Two Papers in Context
The differentiation of human embryonic stem cells (hESc) to beta cells is difficult due to their natural resistance to adopt that fate. The first breakthrough was reported by Viacyte back in 2006, when they showed for the first time that the process is doable. The resulting beta cells, however, were scarce (5% to 7% of the total population) and did not respond to glucose stimulation. They did not correct hyperglycemia in diabetic mice either.
Seemingly accepting defeat at getting functional maturation of beta cells, Viacyte adopted in 2008 the strategy that is now heading to clinical trials -- the transplantation of hESc at the progenitor stage (prior to expression of insulin). The microenvironment found by these cells in the host was indeed conducive to their maturation. The process took a long time (3 to 4 months) and, at least at the beginning, was not devoid of complications such as the appearance of tumors (teratomas). Further refinements of the method, however, dampened this concern.
While generally accepting that the first-generation hESc-based therapy will be that spearheaded by Viacyte, other labs have been working at the conditions to improve functional maturation in vitro. The advantages would be obvious: we'd have a product that is functionally characterized prior to transplantation and that works right away, like transplanted islets do (no need to wait several months).
In the Race
We are also in this race. Earlier this year, our lab published that by simply manipulating the oxygenation of hESc-derived pancreatic progenitors (mimicking what beta cells "see" in their natural environment), much better differentiation outcomes were observed.
Using high-throughput screening techniques, Betalogics and Dr.

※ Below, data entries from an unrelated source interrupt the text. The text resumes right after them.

Lemma replace_expired_spec w node l l' :
  replace_expired w node l = Some l' ->
  exists e l1 l2, on_node isExpired w e = true /\ l = l1 ++ e :: l2 /\ l' = l1 ++ node :: l2.
Proof.
  revert l'. induction l as [|n l IH]; cbn; intros l'; [done|].
  case_match eqn:E; [intros [= <-]; by exists n, [], l|].
  destruct (replace_expired w node l) as [l1|]; [|done]. intros [= <-].
  destruct (IH l1 eq_refl) as (e & u & v & ? & -> & ->). by exists e, (n :: u), v.
Qed.

(** The nodes of a well-formed table are in the bucket of their identifier. *)
Lemma in_own_bucket idf bs i b p :
  table_ok idf bs -> bs !! i = Some b ->
  be_Z (b_first b) <= be_Z (idf p) < block_end bs i -> p ∈ all_nodes bs -> p ∈ b_nodes b.
Proof.
  intros [Ht Hsz] Hi Hr Hp. unfold all_nodes in Hp.
  apply list_elem_of_In, in_concat in Hp as (l & Hl & Hp%list_elem_of_In).
  apply list_elem_of_In, list_elem_of_fmap in Hl as (c & -> & Hc).
  apply list_elem_of_lookup in Hc as [j Hj].
  destruct (tiles_depth idf bs j c Ht Hj) as (_ & _ & _ & _ & Hn & _).
  rewrite (block_end_depth idf bs j c Ht Hj), Forall_forall in Hn. destruct (Hn p Hp) as [Hw Hpr].
  pose proof (findBucket_unique idf bs i b _ Ht Hw Hi Hr) as <-.
  pose proof (findBucket_unique idf bs j c _ Ht Hw Hj Hpr) as <-. by simplify_eq.
Qed.

(** Handing the nodes out again does not touch the cached nodes. *)
Lemma reassign_caches w l bs : b_cached <$> fold_left (reassign w) l bs = b_cached <$> bs.
Proof.
  revert bs. induction l as [|p l IH]; intros bs; cbn [fold_left]; [done|]. rewrite IH.
  unfold reassign. case_match eqn:E; [|done]. rewrite list_fmap_insert.
  apply list_insert_id. by rewrite list_lookup_fmap, E.
Qed.

Section onNewNode.
Context (sendPing : ptr -> World -> World) `{!PingEngine sendPing}.

Lemma ping_dubious_id now l w d q : id_of (ping_dubious sendPing now l w d).2 q = id_of w q.
Proof.
  revert d. induction l as [|n l IH]; intros d; cbn; [done|].
  repeat case_match; cbn; auto.
Qed.

Lemma sendCachedPing_ok b w :
  (forall q, id_of (sendCachedPing sendPing b w).2 q = id_of w q) /\
  b_nodes (sendCachedPing sendPing b w).1 = b_nodes b /\
  b_first (sendCachedPing sendPing b w).1 = b_first b /\
  b_cached (sendCachedPing sendPing b w).1 = None.
Proof. unfold sendCachedPing. case_match; split_and!; try done. intros. cbn. apply sendPing_id. Qed.

Lemma table_ok_insert idf bs i b b' :
  table_ok idf bs -> bs !! i = Some b -> b_first b' = b_first b ->
  Forall (fun p => wf_hash HASH_LEN (idf p) /\ be_Z (b_first b) <= be_Z (idf p) < block_end bs i)
         (b_nodes b') ->
  Z.of_nat (length (b_nodes b')) <= TARGET_NODES ->
  table_ok idf (<[i := b']> bs).
Proof.
  intros [Ht Hsz] Hi Hf Hn Hlen. split; [|by apply Forall_insert].
  eapply tiles_insert; [done..|]. by rewrite (block_end_depth idf bs i b Ht Hi).
Qed.

Lemma table_ok_bucket idf bs i b :
  table_ok idf bs -> bs !! i = Some b ->
  Forall (fun p => wf_hash HASH_LEN (idf p) /\ be_Z (b_first b) <= be_Z (idf p) < block_end bs i)
         (b_nodes b) /\ Z.of_nat (length (b_nodes b)) <= TARGET_NODES.
Proof.
  intros [Ht Hsz] Hi. destruct (tiles_depth idf bs i b Ht Hi) as (_ & _ & _ & _ & Hn & _).
  rewrite (block_end_depth idf bs i b Ht Hi) in Hn. split; [done|].
  rewrite Forall_lookup in Hsz. by eapply Hsz.
Qed.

Kieffer at the University of British Columbia came up with several refinements of their original protocol that eventually led to their breakthrough publication on Sept. 11 (Rezania et al., Nature Biotechnology, 2014). There they showed for the first time that fully functional, beta-like cells could be generated in vitro and were able to permanently reverse hyperglycemia when transplanted into diabetic mice. However, the results were not immediate, as it took about 40 days for this to happen.
Islets, in contrast, work right away. Still, it was 3 to 4 times shorter than what it currently takes with the Viacyte method, which uses progenitors and not fully differentiated beta cells.
Melton's paper came a bit later but follows a very similar protocol to that of Kieffer's, with common elements but slightly simpler. It takes up to 5 weeks, which is in line with Kieffer's and substantially longer than the progenitor cell protocol by Viacyte. They also showed functional beta-cell maturation in vitro, but their cells DID NOT reverse diabetes when transplanted into diabetic mice.
They used a different mouse model -- the immunodeficient Akita, which develops progressive hyperglycemia as a result of a defective insulin gene. At the time of transplantation, these animals were not diabetic. However, they report that the transplanted cells prevented the development of hyperglycemia. While interesting, one can only wonder why they didn't use the standard model of immunodeficient, streptozotocin-treated diabetic mice, so that we could do an "apples to apples" comparison to what has been published (and, more importantly, show that they can reverse diabetes, rather than preventing it).
They also report that their cells secrete less insulin than true beta cells, which may require larger numbers to achieve insulin-independence. However, as hESc can be grown in unlimited numbers, as long as there is space to put them, it should not be a concern.
Both of these protocols try to address a concern that still hovers over the Viacyte approach, namely, whether hESc-derived progenitors will mature in a diabetic HUMAN host as they do in a mouse (we will know this soon enough). However, the Kieffer protocol still falls short (some degree of maturation still has to happen within the host, since it takes 40 days for the cells to achieve competence); and the Melton one does not even attempt to reverse already established diabetes. In short, there are still a lot of questions to answer, and room for improvement.